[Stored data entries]
(** The request for the address offered in [p]. *)
Definition DhcpSendRequestPkt (now : Z) (p : mem) (bp : Z) (n : net) (d : dhcp) : net :=
  let frame := bootp_frame (cfg n) (NetIPID n) (get32 p (bp + bp_id)) (now / 1000) []
    (DhcpExtended DHCP_REQUEST (NetDHCPServerIP d) (get32 p (bp + bp_yiaddr))) in
  eth_send frame (next_ipid n).

(** ** The handler *)

Section handler.
Context {console : Type} (console_assign : Z -> list Z -> console -> Z * console).

Definition net_of (m : machine console) : net := nt (ts m).

Definition put_net (n : net) (d : dhcp) (m : machine console) : machine console :=
  mk_machine (mk_sys n (tf (ts m)) (ram (ts m))) (nf m) d (RarpTry m) (me m) (mv m) (env_changed_id m).

Definition on_stack (f : net -> net) (m : machine console) : machine console := put_net (f (net_of m)) (dh m) m.

Definition put_env (e : env_store) (v : env_vars console) (m : machine console) : machine console :=
  mk_machine (ts m) (nf m) (dh m) (RarpTry m) e v (env_changed_id m).

Definition set_BootFile (f : list Z) (v : env_vars console) : env_vars console :=
  mk_vars console (env_id console v) (bi_enetaddr console v) (bi_ip_addr console v) (load_addr console v) f
    (baudrate console v) (brg console v) (input console v) (cons console v).

Definition m_setenv (name val : list Z) (m : machine console) : option (machine console) :=
  '(_, e, v) ← setenv console console_assign name (Some val) (me m) (mv m); Some (put_env e v m).

(** The addresses, the server's Ethernet address from the frame's header, and
    the boot file. *)
Definition copied_params (p : mem) (bp : Z) (m : machine console) : machine console :=
  let n := net_of m in
  let si := get32 p (bp + bp_siaddr) in
  let n := set_cfg (set_addrs (get32 p (bp + bp_yiaddr)) (if truth si then si else NetServerIP (cfg n)) (cfg n)) n in
  let m := put_net (set_mac ServerEther (load p 6 6) n) (dh m) m in
  let file := take_while (fun c => negb (c =? 0)) (load p (bp + bp_file) 128) in
  match file with [] => m | _ => put_env (me m) (set_BootFile (copy_filename file 128) (mv m)) m end.

(** The boot file, new or old, is also put into the environment. *)
Definition BootpCopyNetParams (p : mem) (bp : Z) (m : machine console) : option (machine console) :=
  let m := copied_params p bp m in
  match BootFile console (mv m) with
  | [] => Some m
  | f => m_setenv (str "bootfile") f m
  end.

Definition start_tftp (now : Z) (m : machine console) : machine console :=
  mk_machine (TftpStart now (BootFile console (mv m)) (ts m)) (nf m) (dh m) (RarpTry m) (me m) (mv m) (env_changed_id m).

Definition start_nfs (now : Z) (m : machine console) : option (machine console) :=
  s ← NfsStart now (BootFile console (mv m)) (mk_nsys (net_of m) (nf m) (ram (ts m)));
  Some (mk_machine (mk_sys (n_net s) (tf (ts m)) (n_ram s)) (n_nfs s) (dh m) (RarpTry m) (me m) (mv m) (env_changed_id m)).

(** What the variable [autoload] asks for. *)
Definition autoload (now : Z) (m : machine console) : option (machine console) :=
  s ← getenv_str (me m) (str "autoload");
  match s with
  | Some s =>
      if chr s =? 110 (* 'n' *) then Some (on_stack (set_NetState NETLOOP_SUCCESS) m)
      else if bool_decide (s = str "NFS") then start_nfs now m
      else Some (start_tftp now m)
  | None => Some (start_tftp now m)
  end.

(** [if (NetReadLong(bp_vend) == BOOTP_VENDOR_MAGIC) DhcpOptionsProcess (...)] *)
Definition vendor_options (p : mem) (bp : Z) (m : machine console) : mem * machine console :=
  if get32 p (bp + bp_vend) =? BOOTP_VENDOR_MAGIC then
    let '(p, c, d) := DhcpOptionsProcess p (bp + bp_vend + 4) bp (cfg (net_of m)) (dh m) in
    (p, put_net (set_cfg c (net_of m)) d m)
  else (p, m).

## YOUR TASK
Above are the entries. Output exactly the lines beginning with the line that has "(put_env e v m)." and ending with the line that has "let n := set_cfg".

## WRITTEN RESPONSE
  '(_, e, v) ← setenv console console_assign name (Some val) (me m) (mv m); Some (put_env e v m).

(** The addresses, the server's Ethernet address from the frame's header, and
    the boot file. *)
Definition copied_params (p : mem) (bp : Z) (m : machine console) : machine console :=
  let n := net_of m in
  let si := get32 p (bp + bp_siaddr) in
  let n := set_cfg (set_addrs (get32 p (bp + bp_yiaddr)) (if truth si then si else NetServerIP (cfg n)) (cfg n)) n in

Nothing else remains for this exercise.